[Saved entries]
+++

Lemma mergePath_total labels st p b o t :
  readable st b -> readable st o -> readable st t -> exists res, mergePath labels st p b o t = Ok res.
Proof.
  intros Hb Ho Ht. unfold mergePath.
  destruct (changed o b), (changed t b); simpl; eauto. destruct o as [o|], t as [t|]; eauto.
  destruct (_ =s? _); [destruct (resolveMode b o t); eauto|]. unfold mergeContent.
  assert (exists bb, match b with Some b0 => readBlob st (content_hash b0) | None => Ok "" end = Ok bb) as [bb ->].
  { destruct b; [by apply readBlob_total|eauto]. }
  destruct (readBlob_total st o Ho) as [ob ->], (readBlob_total st t Ht) as [tb ->]. simpl.
  destruct (_ || _); [eauto|].
  destruct (Diff.diff3Merge_total (toUtf8 bb) (toUtf8 ob) (toUtf8 tb) labels) as [r ->].
  destruct (putBytes st (d3_text r)) as [? [??]], (resolveMode b o t). eauto.
Qed.

Lemma mergePaths_total labels base ours theirs paths st m c :
  paths_ok ours -> paths_ok theirs ->
  (forall p st', extends st st' -> readable st' (dict_get p base) /\ readable st' (dict_get p ours) /\
     readable st' (dict_get p theirs)) ->
  exists res, mergePaths labels base ours theirs paths st m c = Ok res.
Proof.
  intros Ho Ht. induction paths as [|p paths IH] in st, m, c |- *; intros Hr; simpl; [eauto|].
  destruct (Hr p st) as (Hb1 & Ho1 & Ht1); [done|].
  destruct (mergePath_total labels st p _ _ _ Hb1 Ho1 Ht1) as [[[st1 fs] cs] Hp]. rewrite Hp. simpl.
  apply mergePath_inv, path_merge_frame in Hp as (_ & _ & Hext); [|by apply dict_file_ok..].
  apply IH. intros q st' Hst'. apply Hr. by etrans.
Qed.

(** the merge of states whose blobs are all in the store does not throw. *)
Theorem merge_total labels st bh oh th :
  stored st bh -> stored st (Some oh) -> stored st (Some th) ->
  exists st' r, mergeFromBase labels st bh oh th = Ok (st', r).
Proof.
  intros Hb Ho Ht. unfold mergeFromBase. case_bool_decide; [eauto|]. case_bool_decide; [eauto|].
  assert (forall h, stored st h -> forall p st', extends st st' ->
    readable st' (dict_get p (byPath (stateFiles h)))) as Hread.
  { intros h Hh p st' Hst'. destruct (dict_get p (byPath (stateFiles h))) as [f|] eqn:E; simpl; [|done].
    destruct (Hh p f E) as [bytes Hbytes]. eauto. }
  destruct (mergePaths_total labels (byPath (stateFiles bh)) (byPath (stateFiles (Some oh)))
    (byPath (stateFiles (Some th))) (allPaths (byPath (stateFiles bh)) (byPath (stateFiles (Some oh)))
    (byPath (stateFiles (Some th)))) st [] []) as [[[st1 fs] cs] ->];
    [apply byPath_ok|apply byPath_ok|intros ? ? ?; split_and!; by apply Hread|]. simpl. eauto.
Qed.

+++

What to produce:
Copy each line exactly, beginning at the one with "intros Ho Ht." and stopping after the last line of the entries. Include nothing else.

Task solution:
  intros Ho Ht. induction paths as [|p paths IH] in st, m, c |- *; intros Hr; simpl; [eauto|].
  destruct (Hr p st) as (Hb1 & Ho1 & Ht1); [done|].
  destruct (mergePath_total labels st p _ _ _ Hb1 Ho1 Ht1) as [[[st1 fs] cs] Hp]. rewrite Hp. simpl.
  apply mergePath_inv, path_merge_frame in Hp as (_ & _ & Hext); [|by apply dict_file_ok..].
  apply IH. intros q st' Hst'. apply Hr. by etrans.
Qed.

(** the merge of states whose blobs are all in the store does not throw. *)
Theorem merge_total labels st bh oh th :
  stored st bh -> stored st (Some oh) -> stored st (Some th) ->
  exists st' r, mergeFromBase labels st bh oh th = Ok (st', r).
Proof.
  intros Hb Ho Ht. unfold mergeFromBase. case_bool_decide; [eauto|]. case_bool_decide; [eauto|].
  assert (forall h, stored st h -> forall p st', extends st st' ->
    readable st' (dict_get p (byPath (stateFiles h)))) as Hread.
  { intros h Hh p st' Hst'. destruct (dict_get p (byPath (stateFiles h))) as [f|] eqn:E; simpl; [|done].
    destruct (Hh p f E) as [bytes Hbytes]. eauto. }
  destruct (mergePaths_total labels (byPath (stateFiles bh)) (byPath (stateFiles (Some oh)))
    (byPath (stateFiles (Some th))) (allPaths (byPath (stateFiles bh)) (byPath (stateFiles (Some oh)))
    (byPath (stateFiles (Some th)))) st [] []) as [[[st1 fs] cs] ->];
    [apply byPath_ok|apply byPath_ok|intros ? ? ?; split_and!; by apply Hread|]. simpl. eauto.
Qed.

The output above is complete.